E soprattutto tenete sempre a mente il vostro corpo e la sua dimensionalità: lo spazio che non occupate voi, verrà occupato da qualcun'altro.
sabato 16 agosto 2014
Il corpo: introduzione
Oggi voglio parlare di un argomento un pò meno astratto e spirituale del solito. Anzi è un argomento del tutto materiale, puramente ed esclusivamente materiale. Il corpo, che per fluidità nella lettura dividerò in più post.
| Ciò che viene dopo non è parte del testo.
(* ===== verification/RetryWorker.v ===== *)
(** internal/worker/retry/worker.go: a retry message is held until its time and
    dispatched again. *)
From S2P Require Import Prelude Errors GoTime Json Domain Messages World Queue CallWorker.

Record RetryWorker := mkRetryWorker {
  rw_ConsumerGroupID : string;
  rw_RetryConsumerGroupID : string;
  rw_CallTopic : string;
}.

(** The consumer group of the topic with the given (1-based) index. *)
Definition retry_group (rw : RetryWorker) (attemptIndex : int) : string :=
  if bool_decide (rw.(rw_RetryConsumerGroupID) = EmptyString)
  then String.append rw.(rw_ConsumerGroupID) (String.append "-retry-" (pretty attemptIndex))
  else String.append rw.(rw_RetryConsumerGroupID) (String.append "-" (pretty attemptIndex)).

Section Worker.
Context `{Env} `{UuidText}.

Definition sleepUntil (t : Time) : M () :=
  t0 ← now;
  if t - t0 <=? 0 then mret ()
  else
    stop ← ctx_done;
    if (stop : bool) then throw context_canceled else mret ().

(** The body of the loop of consumeTopic for one fetched record. *)
Definition handle_retry (rw : RetryWorker) (attemptIndex : int) (msg : KafkaMessage) : M () :=
  let commit := ignore (CommitMessages (retry_group rw attemptIndex) msg) in
  match unmarshal_retry msg.(km_Value) with
  | None => commit
  | Some retryMsg =>
      slept ← attempt (sleepUntil retryMsg.(rm_NextAttempt));
      match slept with
      | Err _ => commit
      | Ok _ =>
          t ← now;
          let dispatch := set_dm_EnqueuedAt t retryMsg.(rm_DispatchMessage) in
          r ← attempt (DispatchCall rw.(rw_CallTopic) dispatch);
          match r with
          | Err _ => mret ()
          | Ok _ => commit
          end
      end
  end.
End Worker.
(* ===== verification/Integrity.v ===== *)
(** The constraints of the schema as an invariant of every operation: each write
    the program makes preserves [pg_ok]. *)
From S2P Require Import Prelude Errors GoTime Json Domain Messages World Postgres PostgresInv.
From S2P Require Import Effects.

Section Integrity.
Context `{Env}.

Ltac same_tables :=
  intros; intros Hw;
  match type of Hw with pg_ok ?w => eapply (pg_ok_same w); [by destruct w..|exact Hw] end.

#[export] Instance pg_run : CanRun (inv pg_ok).
Proof. split; [apply _|]. intros w Hw. by apply pg_ok_bump. Qed.
#[export] Instance pg_campaigns : CanWriteCampaigns (inv pg_ok).
Proof. split; [apply insert_campaign_ok | apply update_campaign_ok]. Qed.
#[export] Instance pg_insert_targets : CanInsertTargets (inv pg_ok).
Proof. red. apply insert_targets_ok. Qed.
#[export] Instance pg_update_targets : CanUpdateTargets (inv pg_ok).
Proof. split; intros; by apply update_targets_ok. Qed.
#[export] Instance pg_ensure : CanEnsureStats (inv pg_ok).
Proof. red. apply ensure_stats_ok. Qed.
#[export] Instance pg_delta : CanApplyDelta (inv pg_ok).
Proof. intros c d w w' a _. apply apply_delta_ok. Qed.
#[export] Instance pg_calls : CanWriteCalls (inv pg_ok).
Proof. split; same_tables. Qed.
#[export] Instance pg_attempts : CanWriteAttempts (inv pg_ok).
Proof. red. same_tables. Qed.
#[export] Instance pg_redis : CanWriteRedis (inv pg_ok).
Proof. red. same_tables. Qed.
#[export] Instance pg_publish : CanPublish (inv pg_ok).
Proof. intros t m. same_tables. Qed.
#[export] Instance pg_commit : CanCommit (inv pg_ok).
Proof. intros g m. same_tables. Qed.

#[export] Instance pg_hours : CanWriteHours (inv pg_ok).
Proof.
  intros c ws. unfold BusinessHourRepository_Replace, replace_hours_tx. apply stable_withTx_inv.
  - apply pg_ok_bump.
  - apply pg_ok_put_tables.
  - repeat first
    [ match goal with
      | |- stable _ (_ ≫= _) => apply stable_bind; [typeclasses eauto | | intros ?]
      | |- stable _ (external _) =>
          apply stable_external; [typeclasses eauto | apply can_bump | intros; simplify_eq]
      | |- stable _ (for_each _ _) => apply stable_for_each; [typeclasses eauto | intros ?]
      | |- stable _ (on_err _ _) => apply stable_on_err
      | |- stable _ (mret _) => apply stable_ret; typeclasses eauto
      | |- stable _ (match ?x with _ => _ end) => destruct x
      end ];
    first [ by eapply delete_hours_ok | by eapply insert_hour_ok | reflexivity ].
Qed.
End Integrity.
(* ===== verification/ApiCreate.v ===== *)
(** What the API says of a campaign when it is created is what it says of it from
    then on: GET after POST. *)
From S2P Require Import Prelude Errors GoTime Durations Json Domain Messages World Postgres.
From S2P Require Import PostgresInv PostgresSpec CampaignService CallService CallLists Raises Requests.
From S2P Require Import Handlers Effects Integrity ApiProofs ApiEcho.

(** ** Windows, as they are shown *)

Lemma clock_minutes h m :
  0 <= h < 24 -> 0 <= m < 60 -> Hour (minuteToTime (h * 60 + m)) = h /\ Minute (minuteToTime (h * 60 + m)) = m.
Proof.
  intros Hh Hm. unfold minuteToTime, date_2000_01_01.
  rewrite Z.quot_div_nonneg, Z.rem_mod_nonneg by lia.
  rewrite Z.div_add_l, (Z.add_comm (h * 60)), Z.mod_add by done.
  rewrite (Z.div_small m), (Z.mod_small m) by lia. rewrite Z.add_0_r.
  by rewrite Hour_date, Minute_date by (done || lia).
Qed.

(** A window is stored to the minute, and shown to the minute. *)
Lemma hour_json_stored id x : hour_json (row_window (window_row id x)) = hour_json x.
Proof.
  unfold hour_json, format_clock, row_window, window_row. cbn.
  destruct (clock_minutes (Hour x.(w_Start)) (Minute x.(w_Start)) (Hour_range _) (Minute_range _)) as [-> ->].
  by destruct (clock_minutes (Hour x.(w_End)) (Minute x.(w_End)) (Hour_range _) (Minute_range _)) as [-> ->].
Qed.

Section Create.
Context `{Env} `{PgOrder} `{UuidText} `{Gocql} `{Fiber} (h : HandlerSet).

(** A reply with the code of a success is that of the handler. *)
Lemma serve_handled e ctx w w' r :
  serve h e ctx w = (w', Ok r) -> r.(reply_status) ∉ [400; 404; 500] -> handle h e ctx w = (w', Ok r).
Proof.
  unfold serve. rewrite run_map_result. destruct (handle h e ctx w) as [w1 [r1|err]] eqn:E; cbn [fst snd answer].
  - by intros [= <- <-].
  - intros Hrun Hs. exfalso. apply Hs. apply handle_errors in E as [Herr|(_ & _ & t & ->)]; [|done].
    destruct Herr as [err He|code m Hc]; [destruct He|]; injection Hrun as _ <-; simpl; set_solver.
Qed.

(** A campaign that could be read is the one the tables hold. *)
Lemma get_Ok id w w' c :
  Get id w = (w', Ok c) ->
  exists r, w.(w_campaigns) !! id = Some r /\ c = as_read id w r /\ stores w' = stores w.
Proof.
  unfold Get, CampaignRepository_Get, BusinessHourRepository_List. intros Hrun.
  apply bind_Ok in Hrun as (c0 & w1 & Hc & Hrun). apply bind_Ok in Hc as (row & w0 & Hrow & Hc).
  apply on_err_Ok, external_Ok in Hrow. injection Hrow as <- <-.
  replace (w_campaigns (bump w)) with w.(w_campaigns) in Hc by (by destruct w).
  destruct (w_campaigns w !! id) as [r|] eqn:Hl; [|done]. injection Hc as <- <-.
  apply bind_Ok in Hrun as (hs & w2 & Hh & Hrun). apply on_err_Ok, on_err_Ok, external_Ok in Hh.
  injection Hh as <- <-. injection Hrun as <- <-. exists r. rewrite !stores_bump. split_and!; [done| |done].
  unfold as_read, stored_windows. by destruct w.
Qed.

(** Storing targets touches neither the campaign nor its hours. *)
Definition shown_tables (w : World) := (w.(w_campaigns), w.(w_hours)).

#[local] Instance shown_run : CanRun (keeps shown_tables).
Proof. apply (watch_run shown_tables); [done|apply _|by intros v []]. Qed.
#[local] Instance shown_targets : CanInsertTargets (keeps shown_tables).
Proof. apply (watch_insert_targets shown_tables); [done|by intros v []]. Qed.

Lemma add_targets_shown c ts w : shown_tables (AddTargets c ts w).1 = shown_tables w.
Proof. apply (stable_run (keeps shown_tables)), eff_AddTargets; apply _. Qed.

(** What Create leaves for a read to show. *)
Lemma created_is_stored d i w w' c :
  pg_ok w -> Create d i w = (w', Ok c) ->
  c = create_campaign_of d i w /\ w.(w_campaigns) !! c.(c_ID) = None /\
  w'.(w_campaigns) !! c.(c_ID) = Some (campaign_params c) /\
  hours_of c.(c_ID) w' = window_row c.(c_ID) <$> toDomainBusinessHours i.(ci_BusinessHours).
Proof.
  intros Hok Hrun. apply create_until_targets in Hrun
    as (Hc & Hnew & w3 & _ & Hc3 & Hh3 & _ & _ & Hts); [|done].
  assert (shown_tables w' = shown_tables w3) as [= Hcw Hhw].
  { destruct i.(ci_Targets) as [|t ts]; [by subst|]. destruct Hts as (rs & w4 & Hnewr & Hbulk).
    pose proof (stable_ran (keeps shown_tables) _ _ _ _ (eff_new_records _ _ _ _) Hnewr) as H1'.
    pose proof (stable_ran (keeps shown_tables) _ _ _ _ (eff_bulk_insert _ _ _) Hbulk) as H2'.
    unfold keeps in *. congruence. }
  split_and!; [done|done|by rewrite Hcw, Hc3, lookup_insert_eq|].
  rewrite <- Hh3. unfold hours_of. by rewrite Hhw.
Qed.

(** The campaign the reply to a POST shows. *)
Definition shown (id : uuid) (i : CreateCampaignInput) (c : Campaign) : Prop :=
  let p := normalizeRetry i.(ci_RetryPolicy) in
  c.(c_ID) = id /\ c.(c_Name) = i.(ci_Name) /\ c.(c_Description) = i.(ci_Description) /\
  c.(c_TimeZone) = i.(ci_TimeZone) /\ c.(c_Status) = CampaignStatusPending /\
  c.(c_MaxConcurrentCalls) = resolveConcurrency h.(hs_defaultConcurrency) i.(ci_MaxConcurrentCalls) /\
  c.(c_RetryPolicy) = mkRetryPolicy p.(rp_MaxAttempts) (of_ms (Milliseconds p.(rp_BaseDelay)))
    (of_ms (Milliseconds p.(rp_MaxDelay))) p.(rp_Jitter) /\
  hour_json <$> c.(c_BusinessHours) ≡ₚ hour_json <$> toDomainBusinessHours i.(ci_BusinessHours) /\
  Sorted (fun a b => hour_key a <= hour_key b) (window_row id <$> c.(c_BusinessHours)) /\
  c.(c_CreatedAt) = zero_time /\ c.(c_UpdatedAt) = zero_time.

Lemma created_shown d i w w' c :
  d = h.(hs_defaultConcurrency) -> pg_ok w -> pg_ok w' -> Create d i w = (w', Ok c) ->
  shown c.(c_ID) i (as_read c.(c_ID) w' (campaign_params c)).
Proof.
  intros -> Hok Hok' Hrun. apply created_is_stored in Hrun as (Hc & _ & _ & Hh); [|done].
  pose proof (stored_rows c.(c_ID) w' Hok') as Hrows.
  set (rows := pg_order hour_key (hours_of c.(c_ID) w')) in *.
  set (c' := as_read _ _ _). assert (c'.(c_BusinessHours) = row_window <$> rows) as Hhours by done.
  unfold shown. rewrite Hhours. split_and!; try (unfold c'; by rewrite Hc).
  - unfold rows. rewrite pg_order_perm, Hh, <- !list_fmap_compose. apply reflexive_eq, list_fmap_ext.
    intros _ x _. apply hour_json_stored.
  - replace (window_row _ <$> (row_window <$> rows)) with rows; [apply pg_order_sorted|]. clear Hhours.
    induction Hrows as [|x l [Hid Hv] _ IH]; [done|]. cbn [fmap list_fmap]. f_equal; [|exact IH].
    rewrite <- Hid. symmetry. by apply window_row_window.
Qed.

(** The document of a campaign that was read. *)
Lemma read_document id w r :
  Marshal campaignResponse_fields (toCampaignResponse (as_read id w r)) =
    (fun jitter => campaign_json (as_read id w r) jitter) <$> enc_float r.(cr_RetryJitter).
Proof. rewrite marshal_campaign by done. by destruct (enc_float _). Qed.

Lemma get_shows ctx id r w :
  reliable -> uuid_parse ctx.(ctx_id) = Some id -> w.(w_campaigns) !! id = Some r ->
  is_Some (enc_float r.(cr_RetryJitter)) ->
  serve h EGetCampaign ctx w = (bump (bump w),
    Ok (mkReply 200 (Marshal campaignResponse_fields (toCampaignResponse (as_read id w r))))).
Proof.
  intros Hr Hid Hl [jitter Hj]. unfold serve. rewrite run_map_result. cbn [handle].
  unfold getCampaign, parseUUID, or_bad_request. rewrite Hid, ret_bind.
  rewrite (bind_step _ _ w (bump (bump w)) (as_read id w r)) by (by rewrite run_on_err, (get_run id r w Hr Hl)).
  unfold send. rewrite read_document, Hj. done.
Qed.

(** Claim C21: a POST that is answered 201 shows the campaign it has created: new,
    pending, with the settings and the windows of the request (the limit
    defaulted, the policy normalised and its delays cut to milliseconds, the
    windows sorted by day and start), but with zero times of creation and update.
    From then on, for as long as nobody changes its row or its hours, and whatever
    else is changed, every GET that reaches the database is answered with the very
    same document. *)
Theorem get_of_post (ctx : Ctx) (w w1 : World) (doc : option json) :
  pg_ok w -> serve h ECreateCampaign ctx w = (w1, Ok (mkReply 201 doc)) ->
  exists req i c jitter,
    BodyParser createCampaignRequest_fields ctx.(ctx_body) zero_create_req = Some req /\
    toCreateCampaignInput req = Ok i /\ w.(w_campaigns) !! c.(c_ID) = None /\ shown c.(c_ID) i c /\
    doc = Some (campaign_json c jitter) /\ enc_float c.(c_RetryPolicy).(rp_Jitter) = Some jitter /\
    forall get w2, reliable -> uuid_parse get.(ctx_id) = Some c.(c_ID) ->
      w2.(w_campaigns) !! c.(c_ID) = w1.(w_campaigns) !! c.(c_ID) ->
      hours_of c.(c_ID) w2 = hours_of c.(c_ID) w1 ->
      serve h EGetCampaign get w2 = (bump (bump w2), Ok (mkReply 200 doc)).
Proof.
  intros Hok Hrun. apply serve_handled in Hrun; [|simpl; set_solver]. cbn [handle] in Hrun.
  unfold createCampaign, parse_body, or_bad_request in Hrun.
  apply bind_Ok in Hrun as (req & w0 & Hreq & Hrun). destruct (BodyParser _ _ _) as [req'|] eqn:Eb; [|done].
  injection Hreq as <- <-. apply bind_Ok in Hrun as (i & w0 & Hi & Hrun). apply on_err_Ok in Hi.
  destruct (toCreateCampaignInput req') as [i'|] eqn:Ei; [|done]. injection Hi as <- <-.
  apply bind_Ok in Hrun as (c0 & w2 & Hcreate & Hrun). apply on_err_Ok in Hcreate.
  apply bind_Ok in Hrun as (c & w3 & Hget & Hrun). apply on_err_Ok in Hget.
  apply get_Ok in Hget as (r & Hl & -> & Hst). unfold send in Hrun.
  pose proof (stable_ran (inv pg_ok) _ _ _ _ (eff_Create _ _ _) Hcreate Hok) as Hok2.
  pose proof (created_is_stored _ _ _ _ _ Hok Hcreate) as (_ & Hnew & Hl' & _).
  rewrite Hl' in Hl. injection Hl as <-.
  pose proof (created_shown _ _ _ _ _ eq_refl Hok Hok2 Hcreate) as Hshown.
  set (id := c0.(c_ID)) in *. set (c := as_read id w2 (campaign_params c0)) in *.
  unfold c in Hrun. rewrite read_document in Hrun. destruct (enc_float _) as [jitter|] eqn:Ej in Hrun; [|done].
  injection Hrun as <- <-. exists req', i', c, jitter. split_and!; try done.
  intros get w4 Hr Hid Hrow Hhours. unfold stores in Hst. injection Hst as Hc3 Hh3 _ _ _ _ _ _ _ _.
  change (c_ID c) with id in *. rewrite Hc3, Hl' in Hrow.
  rewrite (get_shows get id _ w4 Hr Hid Hrow) by (by eexists). rewrite read_document, Ej.
  assert (as_read id w4 (campaign_params c0) = c) as ->; [|done].
  unfold c, as_read, stored_windows. rewrite Hhours. unfold hours_of. by rewrite Hh3.
Qed.
End Create.

(** ** An example *)

Definition posted_body : json :=
  JObj [("name", JString "autumn"); ("time_zone", JString "UTC");
        ("retry_policy", JObj [("base_delay", JString "1.5s"); ("jitter", JInt 0)]);
        ("business_hours", JArr [JObj [("day_of_week", JInt 2); ("start", JString "9:30"); ("end", JString "17:00")];
                                 JObj [("day_of_week", JInt 1); ("start", JString "09:00"); ("end", JString "12:00")]]);
        ("targets", JArr [JObj [("phone_number", JString "+1555")]])].

Lemma get_of_post_witness :
  let _ := still_env in let _ := stable_sort_order in let _ := bit_uuid in
  let _ := unary_pages in let _ := json_bodies in
  exists w1 doc c, serve sample_api ECreateCampaign (sample_request (BodyJSON posted_body)) empty_world
      = (w1, Ok (mkReply 201 doc)) /\
    length c.(c_BusinessHours) = 2%nat /\
    forall ts w2, w2 = (AddTargets c.(c_ID) ts w1).1 ->
      (serve sample_api EGetCampaign (mkCtx (bit_uuid_text c.(c_ID)) (fun _ => EmptyString)
         (BodyOther EmptyString EmptyString) "trace") w2).2 = Ok (mkReply 200 doc).
Proof.
  intros E O U G F.
  pose (w1 := (serve sample_api ECreateCampaign (sample_request (BodyJSON posted_body)) empty_world).1).
  assert (exists doc, serve sample_api ECreateCampaign (sample_request (BodyJSON posted_body)) empty_world
    = (w1, Ok (mkReply 201 doc))) as [doc Hrun] by (eexists; vm_compute; reflexivity).
  clearbody w1. destruct (get_of_post sample_api (sample_request (BodyJSON posted_body)) empty_world w1 doc pg_ok_empty Hrun)
    as (req & i & c & jitter & Hreq & Hi & _ & Hshown & _ & _ & Hget).
  exists w1, doc, c. split; [exact Hrun|]. split.
  - destruct Hshown as (_ & _ & _ & _ & _ & _ & _ & Hhours & _). apply Permutation_length in Hhours.
    rewrite !length_fmap in Hhours. rewrite Hhours.
    assert (toCreateCampaignInput req = toCreateCampaignInput (default zero_create_req
      (BodyParser createCampaignRequest_fields (BodyJSON posted_body) zero_create_req))) as Hq
      by (change (ctx_body _) with (BodyJSON posted_body) in Hreq; by rewrite Hreq).
    rewrite Hq in Hi. vm_compute in Hi. injection Hi as <-. reflexivity.
  - intros ts w2 Hw2. pose proof (add_targets_shown c.(c_ID) ts w1) as Hs. rewrite <- Hw2 in Hs. clear Hw2.
    injection Hs as Hc Hh.
    set (get := mkCtx _ _ _ _). pose proof (bit_uuid_parse_text c.(c_ID) : uuid_parse get.(ctx_id) = Some c.(c_ID)) as Hid.
    assert (w2.(w_campaigns) !! c.(c_ID) = w1.(w_campaigns) !! c.(c_ID)) as Hrow by (by rewrite Hc).
    assert (hours_of c.(c_ID) w2 = hours_of c.(c_ID) w1) as Hhours by (unfold hours_of; by rewrite Hh).
    pose proof (Hget get w2 (fun _ => eq_refl) Hid Hrow Hhours) as ->. reflexivity.
Defined.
Come ho anticipato, il corpo, è completamente composto da materia. Senza entrare del dettaglio della fisica subatomica (anche se mi piacerebbe parlarne), il nostro corpo (considerato nella sua totalità) ha una propria massa, peso specifico, resistenze caratteristiche al freddo, al caldo, alle radiazioni e così via. Insomma, si comporta proprio come un qualsiasi oggetto materiale. Ma il corpo umano è la macchina più complessa al mondo. Perchè? Per due semplici motivi:
Il primo, e forse il più affascinante, è che può essere modellato, allenato e preparato per innumerevoli azioni anche estreme. Ci sono uomini che trattengono il respiro sott'acqua per svariati minuti, chi resiste il freddo e chi il caldo, chi è completamente flessibile e chi trascina un aeroplano legato con una catena...
Il secondo oltre ad essere affascinante come il primo, è anche quello trattato con più superficialità. Ovvero questo ammasso di materia, è governato dalla nostra volontà, che è totalmente immateriale. (Potremmo anche spiegare il tutto tramite impulsi elettrici e aree di controllo, ma se la nostra volontà di eseguire un azione non c'è, non viene eseguita nonostante il fisico ne sia in grado).
Ed il mio discorso sul corpo finalmente inizia ad avere un senso, se partiamo dal presupposto che noi siamo la fusione dei due concetti sopracitati. Ma tutto questo per dire cosa? Per dire che possiamo essere spirituali, meditativi, concentrati o illuminati quanto vogliamo, ma se non siamo supportati dal corpo che è il nostro mezzo per comunicare con il mondo circostante o meglio, la nostra struttura reggente, siamo completi solo a metà. E' più saggio chi spacca la legna tutti i giorni di chi se ne sta seduto e fermo a riflettere sul gesto. Un percorso o meglio, uno stile di vita di successo, comprende a trecentosessanta gradi la nostra esistenza, e non solo ciò che pensiamo e come lo pensiamo. Mente e corpo coesistono da sempre, quindi non inseguite l'illusione che una meditazione o uno stile di vita consapevole sia soltanto limitato a ciò che pensate o a come vi ponete verso gli altri. Bisogna considerate il corpo come la struttura portante per un percorso di serenità e calma, e va quindi preparato di conseguenza.
La nostra esistenza riguarda lo spazio che occupiamo fisicamente. E soprattutto come lo viviamo.